PROVIDED DATA:
(* ===== verification/PqMessageKey.v ===== *)
(** * Message keys bound to the post-quantum epoch
      ([src/src/cryptography/pqMessageKey.ts])

    A chunk key combines one classical ratchet key with the current healing
    root.  The HKDF info encodes the suite, the edge, the epoch and the ratchet
    header.  [combinePqMessageKey] consumes its key argument: the model returns
    the contents of that buffer after the call next to the outcome. *)

From Stdlib Require Import String.
From S2P Require Import Prelude Bytes Constants Crypto X25519 Ratchet.
Local Open Scope Z_scope.
Local Open Scope list_scope.

Record PqMessageKeyContext := {
  ctx_rootKey : bytes;
  ctx_binding : bytes;
  ctx_rootSuite : string;
  ctx_epoch : Z;
}.

Definition PQ_MESSAGE_KEY_BYTES : Z := crypto_aead_chacha20poly1305_ietf_KEYBYTES.
Definition PQ_MESSAGE_KEY_ROOT_BYTES : Z := 32.
Definition PQ_MESSAGE_KEY_BINDING_BYTES : Z := 32.
Definition DOMAIN : bytes := text "p2party/pq-message-key/v1" ++ [byte_of 0].

Inductive PqKeyError :=
  | BadLength | CounterRange | EpochRange | UnsupportedRootSuite | SuiteTooLong | AliasedRoot
  | KeyCrypto (e : CryptoError).

Definition keyRequireBytes (value : bytes) (length : Z) : result PqKeyError unit :=
  require (blen value =? length) BadLength.
Definition requireCounter (value : Z) : result PqKeyError unit :=
  require ((value <=? MAX_SAFE_INTEGER) && (0 <=? value)) CounterRange.
Definition requireEpoch (value : Z) : result PqKeyError unit := require (is_u64 value) EpochRange.

(** [viewsOverlap] of two views: their buffers' identities, offsets, lengths. *)
Record view := { v_buffer : Z; v_byteOffset : Z; v_byteLength : Z }.
Definition viewsOverlap (a b : view) : bool :=
  (v_buffer a =? v_buffer b)
  && (v_byteOffset a <? v_byteOffset b + v_byteLength b)
  && (v_byteOffset b <? v_byteOffset a + v_byteLength a).

Definition put_u16 (buf : bytes) (off v : Z) : bytes := bset buf off (be_encode 2 v).

Definition encodeInfo (context : PqMessageKeyContext) (header : RatchetHeader) :
  result PqKeyError bytes :=
  require (isRatchetRootSuite (ctx_rootSuite context)) UnsupportedRootSuite;;
  keyRequireBytes (ctx_rootKey context) PQ_MESSAGE_KEY_ROOT_BYTES;;
  keyRequireBytes (ctx_binding context) PQ_MESSAGE_KEY_BINDING_BYTES;;
  requireEpoch (ctx_epoch context);;
  keyRequireBytes (h_dhPub header) RATCHET_DHPUB_LEN;;
  requireCounter (h_N header);;
  requireCounter (h_PN header);;
  let suite := text (ctx_rootSuite context) in
  require (negb (0xffff <? blen suite)) SuiteTooLong;;
  let length := blen DOMAIN + 2 + blen suite + PQ_MESSAGE_KEY_BINDING_BYTES + 8 + 1
                + RATCHET_DHPUB_LEN + 8 + 8 in
  let info := zeros length in
  let offset := 0 in
  let info := bset info offset DOMAIN in
  let offset := offset + blen DOMAIN in
  let info := put_u16 info offset (blen suite) in
  let offset := offset + 2 in
  let info := bset info offset suite in
  let offset := offset + blen suite in
  let info := bset info offset (ctx_binding context) in
  let offset := offset + PQ_MESSAGE_KEY_BINDING_BYTES in
  let info := put_u64 info offset (ctx_epoch context) in
  let offset := offset + 8 in
  let info := bset info offset [byte_of FRAME_TYPE_CHUNK] in
  let offset := offset + 1 in
  let info := bset info offset (h_dhPub header) in
  let offset := offset + RATCHET_DHPUB_LEN in
  let info := put_u64 info offset (h_N header) in
  let offset := offset + 8 in
  Ok (put_u64 info offset (h_PN header)).

Section Combine.
Context {C : LibCrypto}.

Definition derive_message_key (classicalMessageKey : bytes) (context : PqMessageKeyContext)
    (header : RatchetHeader) : result PqKeyError bytes :=
  keyRequireBytes classicalMessageKey PQ_MESSAGE_KEY_BYTES;;
  info ← encodeInfo context header;
  prk ← map_err KeyCrypto (hkdfExtract (ctx_rootKey context) classicalMessageKey);
  map_err KeyCrypto (hkdfExpand prk info PQ_MESSAGE_KEY_BYTES).

(** The [try] block and its [finally]: the outcome and the consumed buffer. *)
Definition combine_owned (classicalMessageKey : bytes) (context : PqMessageKeyContext)
    (header : RatchetHeader) : result PqKeyError bytes * bytes :=
  (derive_message_key classicalMessageKey context header, zeros (blen classicalMessageKey)).

(** [key_view] and [root_view] are the memory of the key and of the live root. *)
Definition combinePqMessageKey (key_view root_view : view) (classicalMessageKey : bytes)
    (context : PqMessageKeyContext) (header : RatchetHeader) :
  result PqKeyError bytes * bytes :=
  if viewsOverlap key_view root_view then (Err AliasedRoot, classicalMessageKey)
  else combine_owned classicalMessageKey context header.
End Combine.

(** ** Lemmas *)

Definition fits (c : PqMessageKeyContext) (h : RatchetHeader) : Prop :=
  isRatchetRootSuite (ctx_rootSuite c) = true /\ blen (ctx_rootKey c) = 32 /\
  blen (ctx_binding c) = 32 /\ 0 <= ctx_epoch c <= MAX_U64 /\ blen (h_dhPub h) = 32 /\
  0 <= h_N h <= MAX_SAFE_INTEGER /\ 0 <= h_PN h <= MAX_SAFE_INTEGER.

Definition info_bytes (c : PqMessageKeyContext) (h : RatchetHeader) : bytes :=
  let suite := text (ctx_rootSuite c) in
  DOMAIN ++ be_encode 2 (blen suite) ++ suite ++ ctx_binding c ++ be_encode 8 (ctx_epoch c)
  ++ [byte_of FRAME_TYPE_CHUNK] ++ h_dhPub h ++ be_encode 8 (h_N h) ++ be_encode 8 (h_PN h).

(** The three suite names are short. *)
Lemma suite_length s : isRatchetRootSuite s = true -> 30 <= blen (text s) <= 31.
Proof.
  unfold isRatchetRootSuite. rewrite bool_decide_eq_true. cbn.
  intros [->|[->|[->|[]%elem_of_nil]%elem_of_cons]%elem_of_cons]%elem_of_cons; vm_compute; done.
Qed.

Lemma info_writes c h : fits c h ->
  let suite := text (ctx_rootSuite c) in
  let info := bset (zeros (blen DOMAIN + 2 + blen suite + 32 + 8 + 1 + 32 + 8 + 8)) 0 DOMAIN in
  let o := 0 + blen DOMAIN in let info := put_u16 info o (blen suite) in
  let o := o + 2 in let info := bset info o suite in
  let o := o + blen suite in let info := bset info o (ctx_binding c) in
  let o := o + 32 in let info := put_u64 info o (ctx_epoch c) in
  let o := o + 8 in let info := bset info o [byte_of FRAME_TYPE_CHUNK] in
  let o := o + 1 in let info := bset info o (h_dhPub h) in
  let o := o + 32 in let info := put_u64 info o (h_N h) in
  let o := o + 8 in put_u64 info o (h_PN h) = info_bytes c h.
Proof.
  intros (Hs & _ & Hb & _ & Hd & _). cbv zeta. pose proof (suite_length _ Hs) as Hl.
  assert (blen DOMAIN = 26) as HD by done.
  unfold put_u16, put_u64, info_bytes. rewrite bset_zeros by blen.
  repeat rewrite bset_append by blen.
  match goal with |- _ ++ zeros ?k = _ => rewrite (zeros_0 k) by blen end.
  by rewrite app_nil_r, <- !app_assoc.
Qed.

Lemma encodeInfo_iff c h info : encodeInfo c h = Ok info <-> fits c h /\ info = info_bytes c h.
Proof.
  split.
  - intros H. unfold encodeInfo in H. binds H. unfold keyRequireBytes, requireEpoch, requireCounter in *.
    rewrite require_ok in E, E0, E1, E2, E3, E4, E5. apply Z.eqb_eq in E0, E1, E3.
    rewrite is_u64_spec in E2. rewrite andb_true_iff, !Z.leb_le in E4, E5.
    assert (fits c h) as Hf by (unfold fits; split_and!; done || lia).
    split; [done|]. rewrite <- H. by apply info_writes.
  - intros [Hf ->]. pose proof Hf as (Hs & Hr & Hb & He & Hd & HN & HP).
    unfold encodeInfo, keyRequireBytes, requireEpoch, requireCounter.
    change PQ_MESSAGE_KEY_ROOT_BYTES with 32. change PQ_MESSAGE_KEY_BINDING_BYTES with 32.
    change RATCHET_DHPUB_LEN with 32.
    rewrite Hs, (proj2 (Z.eqb_eq _ _) Hr), (proj2 (Z.eqb_eq _ _) Hb), (proj2 (Z.eqb_eq _ _) Hd).
    rewrite (proj2 (is_u64_spec _) He), !(proj2 (Z.leb_le _ _)) by lia.
    pose proof (suite_length _ Hs). rewrite (proj2 (Z.ltb_ge _ _)) by lia.
    cbn [mbind result_bind require andb negb]. f_equal. by apply info_writes.
Qed.

Lemma text_inj s s' : text s = text s' -> s = s'.
Proof.
  unfold text. intros H. rewrite <- (string_of_list_byte_of_string s), H.
  apply string_of_list_byte_of_string.
Qed.

Lemma app_split {A} (l l' k k' : list A) : blen l = blen l' -> l ++ k = l' ++ k' -> l = l' /\ k = k'.
Proof. intros Hl. apply app_inj_1. unfold blen in Hl. lia. Qed.

Lemma derive_message_key_length {C : LibCrypto} key c h k :
  derive_message_key key c h = Ok k -> blen k = PQ_MESSAGE_KEY_BYTES.
Proof.
  intros H. unfold derive_message_key in H. binds H. destruct (hkdfExpand _ _ _) eqn:Hx; [|done].
  apply Ok_inj in H. subst k. by apply hkdfExpand_length in Hx.
Qed.

Lemma derive_message_key_spec {C : LibCrypto} `{!HkdfTotal C} key c h :
  (is_ok (derive_message_key key c h) = true <-> blen key = PQ_MESSAGE_KEY_BYTES /\ fits c h) /\
  (forall k, derive_message_key key c h = Ok k -> blen k = PQ_MESSAGE_KEY_BYTES).
Proof.
  split; [|apply derive_message_key_length]. unfold derive_message_key. split.
  - destruct (keyRequireBytes key _) as [[]|] eqn:Hk; [|done].
    apply require_ok, Z.eqb_eq in Hk. cbn [mbind result_bind].
    destruct (encodeInfo c h) as [info|] eqn:Hi; [|done]. by apply encodeInfo_iff in Hi as [? _].
  - intros [Hk Hf]. unfold keyRequireBytes. rewrite (proj2 (Z.eqb_eq _ _) Hk). cbn [require mbind result_bind].
    rewrite (proj2 (encodeInfo_iff c h _) (conj Hf eq_refl)). cbn [mbind result_bind].
    destruct (hkdf_total (ctx_rootKey c) key (info_bytes c h) PQ_MESSAGE_KEY_BYTES ltac:(done)) as (prk & okm & -> & Hx).
    cbn [map_err mbind result_bind]. by rewrite Hx.
Qed.

(** ** Theorems *)

(** The HKDF info of a message key determines the suite, the edge binding,
    the epoch and the ratchet header: two chunk keys are derived under the same
    info only for the same message of the same edge and epoch. *)
Theorem message_key_info_injective c c' h h' info :
  encodeInfo c h = Ok info -> encodeInfo c' h' = Ok info ->
  ctx_rootSuite c = ctx_rootSuite c' /\ ctx_binding c = ctx_binding c' /\
  ctx_epoch c = ctx_epoch c' /\ h = h'.
Proof.
  intros [Hf ->]%encodeInfo_iff [Hf' H]%encodeInfo_iff.
  destruct Hf as (Hs & _ & Hb & He & Hd & HN & HP). destruct Hf' as (Hs' & _ & Hb' & He' & Hd' & HN' & HP').
  pose proof (suite_length _ Hs). pose proof (suite_length _ Hs').
  assert (MAX_SAFE_INTEGER <= MAX_U64) by (by vm_compute).
  unfold info_bytes in H. apply app_split in H as [_ H]; [|done].
  apply app_split in H as [K0 H]; [|by rewrite !blen_be_encode].
  apply (f_equal be_decode) in K0. rewrite !be_decode_encode, !Z.mod_small in K0 by lia.
  apply app_split in H as [K1 H]; [|done]. apply text_inj in K1.
  apply app_split in H as [K2 H]; [|congruence].
  apply app_split in H as [K3 H]; [|by rewrite !blen_be_encode].
  apply app_split in H as [_ H]; [|done]. apply app_split in H as [K4 H]; [|congruence].
  apply app_split in H as [K5 K6]; [|by rewrite !blen_be_encode].
  apply (f_equal be_decode) in K3, K5, K6. rewrite !be_decode_u64 in K3, K5, K6 by lia.
  split_and!; try done. destruct h, h'. cbn in *. congruence.
Qed.

(** Consuming a classical key: if it shares memory with the live root the
    call is refused before anything is touched; otherwise its buffer is zeroed
    on every path, success or throw, and with an HKDF that answers the call
    returns exactly on 32-byte keys and fitting contexts, with a 32-byte key. *)
Theorem combine_consumes_key {C : LibCrypto} `{!HkdfTotal C} kv rv key c h :
  let '(r, after) := combinePqMessageKey kv rv key c h in
  (viewsOverlap kv rv = true -> r = Err AliasedRoot /\ after = key) /\
  (viewsOverlap kv rv = false ->
   after = zeros (blen key) /\
   (is_ok r = true <-> blen key = PQ_MESSAGE_KEY_BYTES /\ fits c h) /\
   (forall k, r = Ok k -> blen k = PQ_MESSAGE_KEY_BYTES)).
Proof.
  unfold combinePqMessageKey. destruct (viewsOverlap kv rv); [done|]. cbn [combine_owned].
  split; [done|]. intros _. split; [done|]. apply derive_message_key_spec.
Qed.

PROBLEM:
Please give again the lines above between the line holding "b + v_byteLength b)" and the line holding "keyRequireBytes (ctx_binding context)", inclusive, exactly as they are and with nothing added.

OUTPUT BELOW:
  && (v_byteOffset a <? v_byteOffset b + v_byteLength b)
  && (v_byteOffset b <? v_byteOffset a + v_byteLength a).

Definition put_u16 (buf : bytes) (off v : Z) : bytes := bset buf off (be_encode 2 v).

Definition encodeInfo (context : PqMessageKeyContext) (header : RatchetHeader) :
  result PqKeyError bytes :=
  require (isRatchetRootSuite (ctx_rootSuite context)) UnsupportedRootSuite;;
  keyRequireBytes (ctx_rootKey context) PQ_MESSAGE_KEY_ROOT_BYTES;;
  keyRequireBytes (ctx_binding context) PQ_MESSAGE_KEY_BINDING_BYTES;;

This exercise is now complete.